**** DATA RECORDS

Definition validate_open_rx_buffer_size (size : Z) : result ArgError Z :=
  size ← require_min_or_err "open.rx_buffer_size" size 1;
  clamp_or_err "open.rx_buffer_size" size MAX_RX_BUFFER_SIZE.

(** [Option::or]. *)
Definition or_else {A} (a b : option A) : option A := match a with Some _ => a | None => b end.

(** [ResolvedOpenSettings::resolve]. *)
Definition resolve (port : list byte) (overlay : OpenOverlay) (profile_defaults : option ProfileDefaults)
    : result OpenSettingsError ResolvedOpenSettings :=
  let base := default ProfileDefaults_default profile_defaults in
  let name :=
    match ov_name overlay with
    | Some n => Some n
    | None => (fun prefix => expand_name prefix port) <$> pd_name base
    end in
  data_bits ← map_err BadDataBits (data_bits_from_str (default (pd_data_bits base) (ov_data_bits overlay)));
  stop_bits ← map_err BadStopBits (stop_bits_from_str (default (pd_stop_bits base) (ov_stop_bits overlay)));
  parity ← map_err BadParity (parity_from_str (default (pd_parity base) (ov_parity overlay)));
  flow_control ←
    map_err BadFlowControl (flow_control_from_str (default (pd_flow_control base) (ov_flow_control overlay)));
  rx_buffer_size ←
    map_err BadRxBufferSize
      (validate_open_rx_buffer_size (default (pd_rx_buffer_size base) (ov_rx_buffer_size overlay)));
  Ok (mkResolvedOpen port name (default (pd_baud_rate base) (ov_baud_rate overlay))
        data_bits stop_bits parity flow_control
        (default (pd_log_capacity base) (ov_log_capacity overlay))
        (default (pd_log_enabled base) (ov_log_enabled overlay))
        (default (pd_reconnect_policy base) (ov_reconnect_policy overlay))
        (or_else (ov_tx_framing overlay) (pd_tx_framing base))
        (or_else (ov_rx_framing overlay) (pd_rx_framing base))
        (or_else (ov_rx_parser overlay) (pd_rx_parser base))
        (or_else (ov_protocol overlay) (pd_protocol base))
        rx_buffer_size
        (default (pd_max_buffered_bytes base) (ov_max_buffered_bytes overlay))).

(** [from_profile]. *)
Definition from_profile (port : list byte) (p : Profile) : result OpenSettingsError ResolvedOpenSettings :=
  resolve port overlay_default (Some (p_defaults p)).

Definition into_connection_config (r : ResolvedOpenSettings) (port_info : option PortInfo)
    : ConnectionConfig :=
  mkConfig (ro_port r) (ro_name r)
    (mkSettings (ro_baud_rate r) (ro_data_bits r) (ro_stop_bits r) (ro_parity r) (ro_flow_control r))
    port_info (Z.to_nat (ro_log_capacity r)) (ro_log_enabled r)
    (mkCallDefaults (ro_tx_framing r) (ro_rx_framing r) (ro_rx_parser r) (ro_protocol r)
       (ro_max_buffered_bytes r))
    (ro_rx_buffer_size r).

Definition as_profile_defaults (r : ResolvedOpenSettings) : ProfileDefaults :=
  mkDefaults (ro_baud_rate r) (data_bits_to_str (ro_data_bits r)) (stop_bits_to_str (ro_stop_bits r))
    (parity_to_str (ro_parity r)) (flow_control_to_str (ro_flow_control r)) (ro_name r)
    (ro_tx_framing r) (ro_rx_framing r) (ro_rx_parser r) (ro_protocol r) (ro_rx_buffer_size r)
    (ro_max_buffered_bytes r) (ro_reconnect_policy r) (ro_log_capacity r) (ro_log_enabled r).

(** [profile_only_differs] of [port_ops.rs]. *)
Definition profile_only_differs (r : ResolvedOpenSettings) (p : Profile)
    : result OpenSettingsError bool :=
  profile_only ← from_profile (ro_port r) p; Ok (negb (resolved_eqb r profile_only)).

(** [parse_open_args]. *)
Definition parse_open_args (port : list byte) (overlay : OpenOverlay)
    : result OpenSettingsError ConnectionConfig :=
  r ← resolve port overlay None; Ok (into_connection_config r None).

(** ** Lemmas *)

Lemma validate_open_ok n m : validate_open_rx_buffer_size n = Ok m <->
  m = n /\ 1 <= n <= MAX_RX_BUFFER_SIZE.
Proof.
  unfold validate_open_rx_buffer_size, require_min_or_err, clamp_or_err.
  destruct (Z.ltb_spec n 1); cbn [mbind result_bind]; [split; [done|lia]|].
  destruct (Z.ltb_spec MAX_RX_BUFFER_SIZE n); [split; [done|lia]|].
  split; [intros [= <-]; lia|by intros [-> _] ].
Qed.

(** The two directions of [resolve]: what a success consists of. *)
Lemma resolve_ok port o d r : let base := default ProfileDefaults_default d in
  resolve port o d = Ok r <->
  data_bits_from_str (default (pd_data_bits base) (ov_data_bits o)) = Ok (ro_data_bits r) /\
  stop_bits_from_str (default (pd_stop_bits base) (ov_stop_bits o)) = Ok (ro_stop_bits r) /\
  parity_from_str (default (pd_parity base) (ov_parity o)) = Ok (ro_parity r) /\
  flow_control_from_str (default (pd_flow_control base) (ov_flow_control o)) = Ok (ro_flow_control r) /\
  1 <= ro_rx_buffer_size r <= MAX_RX_BUFFER_SIZE /\
  r = mkResolvedOpen port
        match ov_name o with
        | Some n => Some n
        | None => (fun prefix => expand_name prefix port) <$> pd_name base
        end (default (pd_baud_rate base) (ov_baud_rate o))
        (ro_data_bits r) (ro_stop_bits r) (ro_parity r) (ro_flow_control r)
        (default (pd_log_capacity base) (ov_log_capacity o))
        (default (pd_log_enabled base) (ov_log_enabled o))
        (default (pd_reconnect_policy base) (ov_reconnect_policy o))
        (or_else (ov_tx_framing o) (pd_tx_framing base))
        (or_else (ov_rx_framing o) (pd_rx_framing base))
        (or_else (ov_rx_parser o) (pd_rx_parser base))
        (or_else (ov_protocol o) (pd_protocol base))
        (default (pd_rx_buffer_size base) (ov_rx_buffer_size o))
        (default (pd_max_buffered_bytes base) (ov_max_buffered_bytes o)).
Proof.
  intros base. unfold resolve. fold base. split.
  - intros (db & Hd%map_err_ok & H)%result_bind_ok. apply result_bind_ok in H as (sb & Hs%map_err_ok & H).
    apply result_bind_ok in H as (pa & Hp%map_err_ok & H).
    apply result_bind_ok in H as (fl & Hf%map_err_ok & H).
    apply result_bind_ok in H as (rx & Hr%map_err_ok & H).
    apply validate_open_ok in Hr as [-> Hr]. injection H as <-. done.
  - intros (Hd & Hs & Hp & Hf & Hr & E). rewrite E in Hr. cbn [ro_rx_buffer_size] in Hr.
    rewrite Hd, Hs, Hp, Hf. cbn [map_err mbind result_bind].
    rewrite (proj2 (validate_open_ok _ _) (conj eq_refl Hr)). cbn [map_err mbind result_bind].
    by rewrite E at 5.
Qed.

(** ** Settings survive as profile defaults *)

(** The overlay that only names the connection. *)
Definition overlay_named (name : option (list byte)) : OpenOverlay :=
  overlay_of_profile_args name None None None.

Definition with_name (r : ResolvedOpenSettings) (name : option (list byte)) : ResolvedOpenSettings :=
  mkResolvedOpen (ro_port r) name (ro_baud_rate r) (ro_data_bits r) (ro_stop_bits r) (ro_parity r)
    (ro_flow_control r) (ro_log_capacity r) (ro_log_enabled r) (ro_reconnect_policy r)
    (ro_tx_framing r) (ro_rx_framing r) (ro_rx_parser r) (ro_protocol r) (ro_rx_buffer_size r)
    (ro_max_buffered_bytes r).

(** [*connection.reconnect_policy.lock() = policy]. *)
Definition with_policy (c : SerialConnection) (policy : ReconnectPolicy) : SerialConnection :=
  mkConn (sc_identity c) (sc_settings c) (sc_defaults c) policy (sc_profile c) (sc_io c)
    (sc_close_token c) (sc_closed c) (sc_state c) (sc_last_error c) (sc_counters c) (sc_log c).

(** The connection an open with settings [r] makes. *)
Definition opened_connection (now : Z) (id : list byte) (r : ResolvedOpenSettings)
    (port_info : option PortInfo) (io : Device) : SerialConnection :=
  with_policy (from_io_with_config now id (into_connection_config r port_info) io) (ro_reconnect_policy r).

(** What the name becomes when only the defaults of a session are left. *)
Definition reopened_name (r : ResolvedOpenSettings) : option (list byte) :=
  (fun prefix => expand_name prefix (ro_port r)) <$> ro_name r.

Lemma or_else_none {A} (o : option A) : or_else None o = o.
Proof. done. Qed.

Lemma record_settings l now dir ev :
  log_capacity (record l now dir ev) = log_capacity l /\ enabled (record l now dir ev) = enabled l.
Proof. unfold record. by destruct (enabled l) eqn:E; cbn [negb log_capacity enabled]. Qed.

Lemma resolve_learned port name r : 1 <= ro_rx_buffer_size r <= MAX_RX_BUFFER_SIZE -> ro_port r = port ->
  resolve port (overlay_named name) (Some (as_profile_defaults r)) =
  Ok (with_name r (or_else name (reopened_name r))).
Proof.
  intros Hr <-. apply resolve_ok. destruct serial_parameters_roundtrip as (Hd & Hs & Hp & Hf).
  cbn [default as_profile_defaults pd_data_bits pd_stop_bits pd_parity pd_flow_control overlay_named
    overlay_of_profile_args ov_data_bits ov_stop_bits ov_parity ov_flow_control with_name ro_data_bits
    ro_stop_bits ro_parity ro_flow_control ro_rx_buffer_size].
  split_and!; [apply Hd|apply Hs|apply Hp|apply Hf|lia|lia|]. by destruct name.
Qed.

Lemma effective_of_opened now id r port_info io : 0 <= ro_log_capacity r ->
  effective_defaults (opened_connection now id r port_info io) = as_profile_defaults r.
Proof.
  intros Hlog. unfold effective_defaults, opened_connection, from_io_with_config, opened. cbn.
  destruct (record_settings (log_new (Z.to_nat (ro_log_capacity r)) (ro_log_enabled r)) now None Open)
    as [-> ->]. cbn [log_new log_capacity enabled]. by rewrite Z2Nat.id by done.
Qed.

(** The settings in force on a connection. *)
Definition settings_of (c : SerialConnection) : ResolvedOpenSettings :=
  let s := sc_settings c in let d := sc_defaults c in
  mkResolvedOpen (sc_port (sc_identity c)) (sc_name (sc_identity c)) (ss_baud_rate s) (ss_data_bits s)
    (ss_stop_bits s) (ss_parity s) (ss_flow_control s) (Z.of_nat (log_capacity (sc_log c)))
    (enabled (sc_log c)) (sc_policy c) (cd_tx_framing d) (cd_rx_framing d) (cd_rx_parser d)
    (cd_protocol d) (sc_rx_buffer_size (sc_identity c)) (cd_max_buffered_bytes d).

Lemma effective_settings c : effective_defaults c = as_profile_defaults (settings_of c).
Proof. done. Qed.

(** Settings that resolve have a ring size between 1
    byte and 16 MiB; the connection opened with them has exactly them as its effective
    defaults, the ones a generated profile gets and learning writes; and opening from
    those defaults gives the same settings again, when the caller repeats the name.
    Without a name, only the name changes: the port's short name is appended to it
    once more. *)
Theorem settings_survive_as_profile port overlay defaults r now id port_info io :
  resolve port overlay defaults = Ok r -> 0 <= ro_log_capacity r ->
  1 <= ro_rx_buffer_size r <= MAX_RX_BUFFER_SIZE /\
  effective_defaults (opened_connection now id r port_info io) = as_profile_defaults r /\
  resolve port (overlay_named (ro_name r)) (Some (as_profile_defaults r)) = Ok r /\
  resolve port overlay_default (Some (as_profile_defaults r)) = Ok (with_name r (reopened_name r)).
Proof.
  intros Hr Hlog. apply resolve_ok in Hr as (_ & _ & _ & _ & Hrx & E).
  assert (Hport : ro_port r = port) by (by rewrite E). clear E. split_and!; [lia|lia|..].
  - by apply effective_of_opened.
  - rewrite resolve_learned by done. unfold reopened_name. destruct r as [? [] ]; reflexivity.
  - by apply (resolve_learned port None).
Qed.

(** A profile whose name is a prefix: the name of its connections grows by the
    port's short name whenever the effective defaults are learned. *)
Definition tty : list byte := bs "/dev/ttyUSB0".
Definition prefixed : ProfileDefaults :=
  as_profile_defaults (mkResolvedOpen tty (Some (bs "gps")) 9600 DEight SOne PNone FNone 16 true
    ReconnectPolicy_default None None None None 1024 512).

Example learned_name_grows :
  exists r1 r2, resolve tty overlay_default (Some prefixed) = Ok r1 /\
    ro_name r1 = Some (bs "gps-ttyUSB0") /\
    resolve tty overlay_default (Some (as_profile_defaults r1)) = Ok r2 /\
    ro_name r2 = Some (bs "gps-ttyUSB0-ttyUSB0").
Proof. do 2 eexists. repeat split; vm_compute; reflexivity. Qed.

Lemma settings_survive_as_profile_witness :
  let r := mkResolvedOpen tty (Some (bs "gps-ttyUSB0")) 9600 DEight SOne PNone FNone 16 true
             ReconnectPolicy_default None None None None 1024 512 in
  resolve tty overlay_default (Some prefixed) = Ok r /\ 0 <= ro_log_capacity r /\
  resolve tty (overlay_named (ro_name r)) (Some (as_profile_defaults r)) = Ok r.
Proof.
  set (r := mkResolvedOpen tty (Some (bs "gps-ttyUSB0")) 9600 DEight SOne PNone FNone 16 true
             ReconnectPolicy_default None None None None 1024 512).
  assert (E : resolve tty overlay_default (Some prefixed) = Ok r) by (vm_compute; reflexivity).
  assert (Hl : 0 <= ro_log_capacity r) by (vm_compute; discriminate).
  split; [exact E|]. split; [exact Hl|].
  apply (settings_survive_as_profile tty overlay_default (Some prefixed) r 0 (bs "id") None a_device E Hl).
Defined.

********

Beginning with the opening line above, retype the records exactly through the line with "stop_bits ← map_err", both ends included.

EXERCISE OUTPUT -
Definition validate_open_rx_buffer_size (size : Z) : result ArgError Z :=
  size ← require_min_or_err "open.rx_buffer_size" size 1;
  clamp_or_err "open.rx_buffer_size" size MAX_RX_BUFFER_SIZE.

(** [Option::or]. *)
Definition or_else {A} (a b : option A) : option A := match a with Some _ => a | None => b end.

(** [ResolvedOpenSettings::resolve]. *)
Definition resolve (port : list byte) (overlay : OpenOverlay) (profile_defaults : option ProfileDefaults)
    : result OpenSettingsError ResolvedOpenSettings :=
  let base := default ProfileDefaults_default profile_defaults in
  let name :=
    match ov_name overlay with
    | Some n => Some n
    | None => (fun prefix => expand_name prefix port) <$> pd_name base
    end in
  data_bits ← map_err BadDataBits (data_bits_from_str (default (pd_data_bits base) (ov_data_bits overlay)));
  stop_bits ← map_err BadStopBits (stop_bits_from_str (default (pd_stop_bits base) (ov_stop_bits overlay)));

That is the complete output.